Ray Stonkus, from Flowery Branch, Georgia, was a transplant from New England.  His start in racing came with working with fellow GRHOF inductee Pete Hamilton as a car builder and owner, with the two winning the 1967 NASCAR National Sportsman title.  That led to a move to Atlanta for Stonkus in 1969, where he and Hamilton scored 10 wins and the series title on the NACAR Grand American circuit for Gene White.  Stonkus would also work for Sam Posey’s Trans-Am team in 1970 and 1971, and then returned to NASCAR to work with Hamilton again in 1972 and 1973.

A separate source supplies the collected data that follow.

Lemma masked_select_app {A} (xs1 xs2 : list A) ms1 ms2 :
  length xs1 = length ms1 ->
  masked_select (xs1 ++ xs2) (ms1 ++ ms2) =
  masked_select xs1 ms1 ++ masked_select xs2 ms2.
Proof.
  revert ms1. induction xs1 as [|x xs1 IH]; intros [|b ms1] Hlen;
    cbn in Hlen; try discriminate; cbn [app masked_select]; [done|].
  rewrite IH by lia. now destruct b.
Qed.

Lemma masked_select_replicate {A} (x : A) ms :
  masked_select (replicate (length ms) x) ms = replicate (row_sum ms) x.
Proof.
  induction ms as [|b ms IH]; cbn; [done|]. rewrite IH. now destruct b.
Qed.

Lemma length_masked_select {A} (xs : list A) ms :
  length xs = length ms -> length (masked_select xs ms) = row_sum ms.
Proof.
  revert ms. induction xs as [|x xs IH]; intros [|[] ms] Hlen;
    cbn in *; try discriminate; auto.
Qed.

(** The value selected at rank [j] is the one stored at the [j]-th
    position that [nonzero] reports. *)
Lemma masked_select_lookup {A} (xs : list A) ms s j p :
  length xs = length ms ->
  nonzero_from s ms !! j = Some p ->
  masked_select xs ms !! j = xs !! (p - s)%nat.
Proof.
  revert ms s j. induction xs as [|x xs IH]; intros [|b ms] s j Hlen Hj;
    cbn in Hlen; try discriminate; cbn [nonzero_from masked_select] in *.
  assert (Hlow : forall q k, nonzero_from (S s) ms !! k = Some q -> (S s <= q)%nat).
  { intros q k Hq. apply list_elem_of_lookup_2 in Hq.
    now apply elem_of_nonzero_from in Hq as [? _]. }
  destruct b.
  - destruct j as [|j].
    + injection Hj as <-. now rewrite Nat.sub_diag.
    + change (nonzero_from (S s) ms !! j = Some p) in Hj.
      change (masked_select xs ms !! j = (x :: xs) !! (p - s)%nat).
      rewrite (IH ms (S s) j) by (lia || done).
      specialize (Hlow _ _ Hj).
      now replace (p - s)%nat with (S (p - S s)) by lia.
  - rewrite (IH ms (S s) j) by (lia || done).
    specialize (Hlow _ _ Hj).
    now replace (p - s)%nat with (S (p - S s)) by lia.
Qed.

Lemma Qc_of_Z_add a b : Qc_of_Z (a + b) = (Qc_of_Z a + Qc_of_Z b)%Qc.
Proof.
  unfold Qc_of_Z, Qcplus. apply Q2Qc_eq_iff. cbn [this Q2Qc].
  now rewrite !Qred_correct, inject_Z_plus.
Qed.

Lemma Qc_of_Z_0 : Qc_of_Z 0 = 0%Qc.
Proof. apply Qc_is_canon. reflexivity. Qed.

Lemma Qc_of_Z_1 : Qc_of_Z 1 = 1%Qc.
Proof. apply Qc_is_canon. reflexivity. Qed.

Lemma Qc_of_Z_le a b : (a <= b)%Z <-> (Qc_of_Z a <= Qc_of_Z b)%Qc.
Proof.
  unfold Qc_of_Z, Qcle. cbn [this Q2Qc]. rewrite !Qred_correct.
  now rewrite Zle_Qle.
Qed.

Lemma Qc_of_Z_lt a b : (a < b)%Z <-> (Qc_of_Z a < Qc_of_Z b)%Qc.
Proof.
  unfold Qc_of_Z, Qclt. cbn [this Q2Qc]. rewrite !Qred_correct.
  now rewrite Zlt_Qlt.
Qed.

Lemma Qc_of_Z_inj a b : Qc_of_Z a = Qc_of_Z b -> a = b.
Proof.
  unfold Qc_of_Z. intros H. apply Q2Qc_eq_iff in H.
  exact (proj1 (inject_Z_injective a b) H).
Qed.

Lemma Qc_of_nat_S n : Qc_of_nat (S n) = (Qc_of_nat n + 1)%Qc.
Proof.
  unfold Qc_of_nat. rewrite Nat2Z.inj_succ, <- Z.add_1_r, Qc_of_Z_add.
  now rewrite Qc_of_Z_1.
Qed.

Lemma Qc_sum_replicate n (x : Qc) :
  Qc_sum (replicate n x) = (Qc_of_nat n * x)%Qc.
Proof.
  induction n as [|n IH].
  - change (Qc_of_nat 0) with (Qc_of_Z 0). rewrite Qc_of_Z_0.
    cbn [replicate]. unfold Qc_sum. cbn [foldr]. ring.
  - cbn [replicate Qc_sum foldr]. fold (Qc_sum (replicate n x)). rewrite IH.
    rewrite Qc_of_nat_S. ring.
Qed.

Lemma Qc_of_nat_pos n : (0 < n)%nat -> (0 < Qc_of_nat n)%Qc.
Proof.
  intros H. rewrite <- Qc_of_Z_0. unfold Qc_of_nat. apply -> Qc_of_Z_lt. lia.
Qed.

Lemma clamp_min_ge m x : (m <= clamp_min m x)%Qc.
Proof.
  unfold clamp_min. case_bool_decide as H.
  - apply Qcle_refl.
  - now apply Qcnot_lt_le.
Qed.

Lemma clamp_min_id m x : (m <= x)%Qc -> clamp_min m x = x.
Proof.
  intros H. unfold clamp_min. case_bool_decide as Hlt; [|done].
  exfalso. now apply Qcle_not_lt in H.
Qed.

Lemma clamp_min_count n :
  (0 < n)%nat -> clamp_min 1 (Qc_of_nat n) = Qc_of_nat n.
Proof.
  intros H. apply clamp_min_id. rewrite <- Qc_of_Z_1. unfold Qc_of_nat.
  apply -> Qc_of_Z_le. lia.
Qed.

(** A row with [n > 0] masked entries, each weighted [1 / n], weighs 1. *)
Lemma Qc_sum_reciprocal n :
  (0 < n)%nat -> Qc_sum (replicate n (1 / Qc_of_nat n)%Qc) = 1%Qc.
Proof.
  intros H. rewrite Qc_sum_replicate. field.
  intros Hz. apply Qc_of_nat_pos in H. rewrite Hz in H.
  now apply Qclt_not_eq in H.
Qed.

Lemma expand_as_map {A} (f : list bool -> A) rows :
  expand_as (map f rows) rows = map (fun row => replicate (length row) (f row)) rows.
Proof.
  unfold expand_as. induction rows as [|row rows IH]; cbn; [done|].
  now rewrite IH.
Qed.

(** Row by row, the weight vector holds one copy of the row's weight per
    masked entry of the row. *)
Lemma compute_masks_weight_rows rows :
  compute_masks_weight rows =
  concat (map (fun row => replicate (row_sum row) (row_weight row)) rows).
Proof.
  unfold compute_masks_weight, clamped_sums. rewrite map_map.
  rewrite (expand_as_map (fun row => (1 / clamp_min 1 (Qc_of_nat (row_sum row)))%Qc)).
  induction rows as [|row rows IH]; cbn [map concat]; [done|].
  rewrite masked_select_app by now rewrite length_replicate.
  now rewrite masked_select_replicate, IH.
Qed.

Lemma nonzero_concat_rows s rows :
  nonzero_from s (concat rows) =
  concat (zip_with (fun off row => nonzero_from off row)
            (map (fun r => (s + length (concat (take r rows)))%nat)
               (seq 0 (length rows))) rows).
Proof.
  revert s. induction rows as [|row rows IH]; intros s; [done|].
  cbn [concat length seq map zip_with take]. rewrite nonzero_from_app.
  rewrite Nat.add_0_r. f_equal. rewrite IH. f_equal.
  rewrite <- seq_shift, map_map. f_equal. apply map_ext. intros r.
  cbn [take concat]. rewrite length_app. lia.
Qed.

He was a key part of Hamilton’s team, as they worked to build innovative short track cars.  Those cars included winning mounts in the famed Snowball Derby for drivers such as Hamilton, Ronnie Sanders, Gary Balough and Mickey Gibbs.  Their cars also won events all over the south and Midwest.

Stonkus would go on to work as a winning NASCAR Truck Series crew chief, including a victory at Daytona in 2003.  He also worked as a part of the JTG Dougherty NASCAR Cup Series team.

Stonkus passed away on March 19, 2020.

Gene White of Marietta, Georgia started his career as a racer, but transitioned into a renowned car owner.  He started his career driving at Atlanta’s Peach Bowl, and recorded an 18th place finish in the inaugural Daytona 500 in 1959

White became a Firestone racing tire dealer, one of four in the country that sold tires for motorsports of all kinds.

White was also a safety innovator.  After his friend Fireball Roberts as badly burned in a NASCAR Cup Series race at Charlotte Motor Speedway in 1964, White worked diligently to help develop the racing fuel cell, a safety innovation that has saved countless drivers from injury and death.

White would also compete as a car owner in the USAC Champ Car Series, with wins at Phoenix Raceway, the Milwaukee Mile and Trenton, New Jersey.  He also recorded top 10 finishes with Lloyd Ruby, Sam Sessions and Cale Yarborough driving.

White passed on April 15, 1986.

Scott Russell of Conyers, Georgia earned the nickname “Mr. Daytona” by recording five motorcycle victories in the Daytona 200 (1992, 1994, 1995, 1997 and 1998).  Russell won the AMA Superbike Championship in 1992, and was named AMA Pro Athlete of the Year that same season.

Russell won the World Superbike Championship in 1993, becoming only the third American to do so.  He would finish as the runner-up the following year.

In 1995, Russell overcame a first lap crash to best Carl Fogarty for the win at Daytona, marking his fourth career win in the event.

Russell was inducted into the AMA Hall of Fame in 2005 with 14 World Superbike Series wins, 14 AMA Superbike victories and 23 AMS 750 Supersport wins.  He also went undefeated in 1991 in AMA 750 Supersport, scoring three championships in the process.

Second generation racer Wade Knowles of Tyrone, Georgia began his career at Woodstock, Georgia’s Dixie Speedway 1981, pocketing five Hobby division victories that year.

Knowles would record an estimated 200 career wins, with 59 of those coming at Dixie Speedway - 40 of those in Super Late Model competition.  Among his series wins are victories in the Southern All Stars Series and the Hav-A-Tampa series.  He was the winner in the lat 200-lap feature on the original dirt layout at Braselton, Georgia’s Lanier Motorplex.

Knowles retired from driving in 2006.